É uma mentalidade que garante escolas ricas e felizes, mas que
privilegia a falta de qualidade e a mediocridade. A mentalidade
medíocre que afasta o samba do povo, das rádios, que faz
os CDs terem vendagens pífias (sim, porque nenhum artista tem
tanta propaganda quanto as escolas de samba, com as vinhetas tocando o
dia todo na televisão. E ainda falam que os sambas atuais
não “pegam” por falta de divulgação.
Você já viu vinheta com cada música do CD do
Zezé Di Camargo e Luciano de hora em hora na
programação de qualquer emissora de televisão?)
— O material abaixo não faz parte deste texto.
(** A hash that has none: a new array is stored, then the request
    posted. *)
Lemma minify_fresh st request callback :
  _callbacks st !! hash request = None →
  run (minify request callback) st =
  Normal (observe (Posted (OutRequest request))
            (set_callbacks (insert (hash request) (fresh (dom (arrays st))))
               (set_arrays (insert (fresh (dom (arrays st))) [callback])
                  st))) tt.
Proof. intros H. unfold minify. simpl. rewrite H. reflexivity. Qed.

Lemma same_port_refl st : same_port st st.
Proof. by unfold same_port. Qed.

#[local] Hint Resolve same_port_refl : reflexive.

Lemma same_port_trans st1 st2 st3 :
  same_port st1 st2 → same_port st2 st3 → same_port st1 st3.
Proof.
  unfold same_port. intros (?&?&?&?&?) (?&?&?&?&?).
  repeat split; congruence.
Qed.

Lemma evolves_refl st : wf st → evolves [] [] st st.
Proof.
  intros Hwf. split; auto using same_port_refl.
  - intros h. by rewrite app_nil_r.
  - by rewrite app_nil_r.
Qed.

Lemma evolves_trans rcs1 rcs2 cs1 cs2 st1 st2 st3 :
  evolves rcs1 cs1 st1 st2 → evolves rcs2 cs2 st2 st3 →
  evolves (rcs1 ++ rcs2) (cs1 ++ cs2) st1 st3.
Proof.
  intros [_ Hq1 Hd1 Hr1 Hc1 Hl1 Hp1] [Hwf Hq2 Hd2 Hr2 Hc2 Hl2 Hp2]. split.
  - done.
  - intros h. by rewrite Hq2, Hq1, registered_app, app_assoc.
  - eauto.
  - intros h. by rewrite Hr2, Hr1.
  - by rewrite Hc2, Hc1, app_assoc.
  - by etrans.
  - eauto using same_port_trans.
Qed.
Section Collaborators.
Variables browse_key help_key delete_key quit_key : Z -> shared -> Z * shared.
Variable ncresize : Z -> Z -> shared -> Z.

Local Abbreviation drain :=
  (Sched.drain browse_key help_key delete_key quit_key ncresize).
Local Abbreviation input_handle :=
  (Sched.input_handle browse_key help_key delete_key quit_key ncresize).
Local Abbreviation throttled_ticks :=
  (Sched.throttled_ticks browse_key help_key delete_key quit_key ncresize).

(** Draining the input leaves [lastupdate] alone, and draws only in answer
    to what it reads. *)
Lemma drain_spec (wait : Z) (keys : list Z) :
  forall (s : statics) (sh : shared) (out : list frame)
         (r : Z) (s' : statics) (sh' : shared) (fs : list frame),
    drain wait keys s sh out = (r, (s', sh'), fs) ->
    lastupdate s' = lastupdate s
    /\ ncurses_init s' = ncurses_init s
    /\ exists extra, fs = out ++ extra
                     /\ Forall (answers_input keys) extra
                     /\ (keys = [] -> extra = []).
Proof.
  induction keys as [|ch rest IH]; intros s sh out r s' sh' fs H.
  - cbn in H. injection H as _ <- _ <-.
    split; [reflexivity|]. split; [reflexivity|].
    exists []. rewrite app_nil_r. auto.
  - cbn [Sched.drain] in H.
    assert (Done : forall (x : Z * (statics * shared) * list frame),
              x = (r, (s', sh'), fs) ->
              fst (snd (fst x)) = s -> snd x = out ->
              lastupdate s' = lastupdate s
              /\ ncurses_init s' = ncurses_init s
              /\ exists extra, fs = out ++ extra
                               /\ Forall (answers_input (ch :: rest)) extra
                               /\ (ch :: rest = [] -> extra = [])).
    { intros x -> <- <-. simpl.
      split; [reflexivity|]. split; [reflexivity|].
      exists []. rewrite app_nil_r. auto. }
    assert (Later : forall (f : frame) (extra : list frame),
              answers_input (ch :: rest) f ->
              Forall (answers_input rest) extra ->
              Forall (answers_input (ch :: rest)) (f :: extra)).
    { intros f extra A F. constructor; [exact A|].
      eapply Forall_impl; [|exact F].
      intros g [[B C]|[B C]]; [left | right]; split; auto.
      right. exact C. }
    destruct (ch =? ERR); [apply (Done _ H); reflexivity|].
    destruct (Z.eqb_spec ch KEY_RESIZE) as [->|NR].
    + apply IH in H. destruct H as (L & I & extra & -> & F & _).
      split; [|split].
      * rewrite L. destruct (negb _); reflexivity.
      * rewrite I. destruct (negb _); reflexivity.
      * eexists. split; [rewrite <- app_assoc; reflexivity|].
        split; [|discriminate].
        apply Later; [|exact F].
        left. split; [reflexivity | left; reflexivity].
    + cbn [pstate with_pending] in H.
      destruct (pstate sh) eqn:P;
        try (apply (Done _ H); reflexivity).
      apply IH in H. destruct H as (L & I & extra & -> & F & _).
      split; [exact L|]. split; [exact I|].
      eexists. split; [rewrite <- app_assoc; reflexivity|].
      split; [|discriminate].
      apply Later; [|exact F].
      right. split; [reflexivity|]. unfold screen_draw. simpl.
      rewrite P. reflexivity.
Qed.
(** * webscrape.py: a depth- and time-bounded breadth-first scraper

    A shallow embedding of [src/webscrape.py] and the properties its
    specification states about it.

    The program has one function, [scrape_articles], with a nested helper
    [write_with_line_breaks], and a command-line entry point.  Everything the
    program obtains from outside (the web, the clock, the file system and the
    library functions [urljoin], [str.lower], [int] and [float]) is gathered
    in a record [env]; the program itself is written in a small state-and-exception
    monad, statement by statement. *)

From Stdlib Require Import ZArith QArith String Ascii List DecimalString Lia.
From stdpp Require Import gmap strings list sorting.
Import ListNotations.

Local Open Scope string_scope.
Local Open Scope list_scope.
Local Open Scope Z_scope.

(** ** Python values *)

(** The one-character string ["\n"]. *)
Definition nl : string := String "010"%char EmptyString.

(** [str.lower()] on ASCII text: the [str_lower] of the examples. *)
Definition lower_char (c : ascii) : ascii :=
  let n := nat_of_ascii c in
  if ((65 <=? n)%nat && (n <=? 90)%nat)%bool then ascii_of_nat (n + 32) else c.

Fixpoint lower_ascii (s : string) : string :=
  match s with
  | EmptyString => EmptyString
  | String c t => String (lower_char c) (lower_ascii t)
  end.

(** [needle in hay] for two strings: substring test. *)
Fixpoint str_in (needle hay : string) : bool :=
  if String.prefix needle hay then true
  else match hay with
       | EmptyString => false
       | String _ t => str_in needle t
       end.

(** [text[start:end]] for [0 <= start <= end <= len(text)]. *)
Definition slice (text : string) (start end_ : nat) : string :=
  String.substring start (end_ - start) text.
(** * AMBOT actuator node (CmdCtrl_Main): command ingestion, failsafe,
      motor and servo ramps, scanner LEDs.

    Shallow embedding of [CmdCtrl_Main.ino], [MotorDriver.h/.cpp],
    [ServoController.h], [LedSystems.h], [GlobalVariables.cpp] and
    [SystemCodes.h], followed by the properties of the control loop.

    Target is a Teensy 4.1 (32-bit ARM): [int] and [long] are 32 bits wide,
    [char] is an unsigned byte and [float] is IEEE-754 binary32. *)

From Stdlib Require Import ZArith List Bool Ascii String Lia.
From Stdlib Require Import Floats.SpecFloat.
Import ListNotations.
Open Scope Z_scope.

(* ================================================================== *)
(** * Machine integers and characters *)
(* ================================================================== *)

Definition INT_MIN : Z := -2147483648.
Definition INT_MAX : Z := 2147483647.

(** Two's-complement wrap-around of a 32-bit signed [int]. *)
Definition wrap32 (z : Z) : Z := (z + 2147483648) mod 4294967296 - 2147483648.

(** Difference of two [unsigned long] clock readings. *)
Definition usub32 (a b : Z) : Z := (a - b) mod 4294967296.

(** Arduino's [min], [max] and [constrain] at type [int]. *)
Definition imin (a b : Z) : Z := if a <? b then a else b.
Definition imax (a b : Z) : Z := if a >? b then a else b.
Definition iconstrain (amt low high : Z) : Z :=
  if amt <? low then low else if amt >? high then high else amt.

(** Numeric value of a [char]. *)
Definition code (c : ascii) : Z := Z.of_N (N_of_ascii c).

Definition NUL : ascii := "000"%char.
Definition LF : ascii := "010"%char.
Definition CR : ascii := "013"%char.

(** [l[i] := v]; an index outside the array leaves it as it is. *)
Fixpoint upd {A : Type} (i : nat) (v : A) (l : list A) : list A :=
  match l, i with
  | [], _ => []
  | _ :: r, O => v :: r
  | x :: r, S j => x :: upd j v r
  end.

(** [n] applications of [f]. *)
Fixpoint iter {A : Type} (n : nat) (f : A -> A) (x : A) : A :=
  match n with
  | O => x
  | S k => iter k f (f x)
  end.

(* ================================================================== *)
(** * binary32 floats *)
(* ================================================================== *)

Module F32.

Definition prec : Z := 24.
Definition emax : Z := 128.

Definition t : Type := spec_float.

Definition add : t -> t -> t := SFadd prec emax.
Definition sub : t -> t -> t := SFsub prec emax.
Definition mul : t -> t -> t := SFmul prec emax.
Definition opp : t -> t := SFopp.
Definition ltb : t -> t -> bool := SFltb.
Definition gtb (x y : t) : bool := SFltb y x.
Definition leb : t -> t -> bool := SFleb.

(** Conversion of an integer constant to [float]. *)
Definition of_Z (z : Z) : t := binary_normalize prec emax z 0 false.

Definition zero : t := S754_zero false.

Definition is_nan (x : t) : bool :=
  match x with S754_nan => true | _ => false end.

(** Structural equality of representations. *)
Definition eqb (x y : t) : bool :=
  match x, y with
  | S754_zero a, S754_zero b => Bool.eqb a b
  | S754_infinity a, S754_infinity b => Bool.eqb a b
  | S754_nan, S754_nan => true
  | S754_finite a m e, S754_finite b n f =>
      Bool.eqb a b && Pos.eqb m n && Z.eqb e f
  | _, _ => false
  end.

(** [min] and [max] as [a < b ? a : b] and [a > b ? a : b]. *)
Definition fmin (a b : t) : t := if ltb a b then a else b.
Definition fmax (a b : t) : t := if gtb a b then a else b.

(** [constrain(amt, low, high)] with [int] bounds converted to [float]. *)
Definition fconstrain (amt : t) (low high : Z) : t :=
  if ltb amt (of_Z low) then of_Z low
  else if gtb amt (of_Z high) then of_Z high
  else amt.

(** [abs(x)] is the macro [(x) > 0 ? (x) : -(x)]. *)
Definition fabs (x : t) : t := if gtb x (of_Z 0) then x else opp x.

(** Exact widening of a [float] to [double] (binary64). *)
Definition to_double (x : t) : spec_float :=
  match x with
  | S754_finite s m e => binary_normalize 53 1024 (cond_Zopp s (Zpos m)) e false
  | _ => x
  end.

(** The [double] literal [0.01]. *)
Definition d0_01 : spec_float := S754_finite false 5764607523034235 (-59).

End F32.

(* ================================================================== *)
(** * MotorDriver.h / MotorDriver.cpp *)
(* ================================================================== *)

Module Motor.

(** The pin numbers RPWM, LPWM, REN, LEN only select the output lines
    and are left out; [analogWrite] is a peripheral write that changes
    no field. *)
Record t : Type := mk {
  targetPWM : Z;
  currentPWM : Z;
  pwmStep : Z
}.

(** [Motor::Motor(..., int step = 5)] *)
Definition ctor (step : Z) : t :=
  {| targetPWM := 0; currentPWM := 0; pwmStep := step |}.

Definition default_step : Z := 5.

(** [Motor::setTarget] *)
Definition setTarget (pwm : Z) (m : t) : t :=
  {| targetPWM := iconstrain pwm (-255) 255;
     currentPWM := currentPWM m;
     pwmStep := pwmStep m |}.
O carnaval do Rio poderia renascer das cinzas. Mas, para isso, teria de
fazer como o mestre Martinho da Vila ensinou, valorizando a cabrocha
sambando, a cuíca roncando, a viola e pandeiro, mostrando para
todos que o papel das escolas de samba é sambar na avenida.
Quando a LIESA definiu que quem perdeu parte do seu
‘visual’ não pode competir, mostrou a
importância que dá para o sambista. Pegou as cinzas das
escolas de samba e, junto com a Prefeitura, depositou tudo em latas de
lixo. Os deuses da mediocridade ficaram mais felizes do que nunca.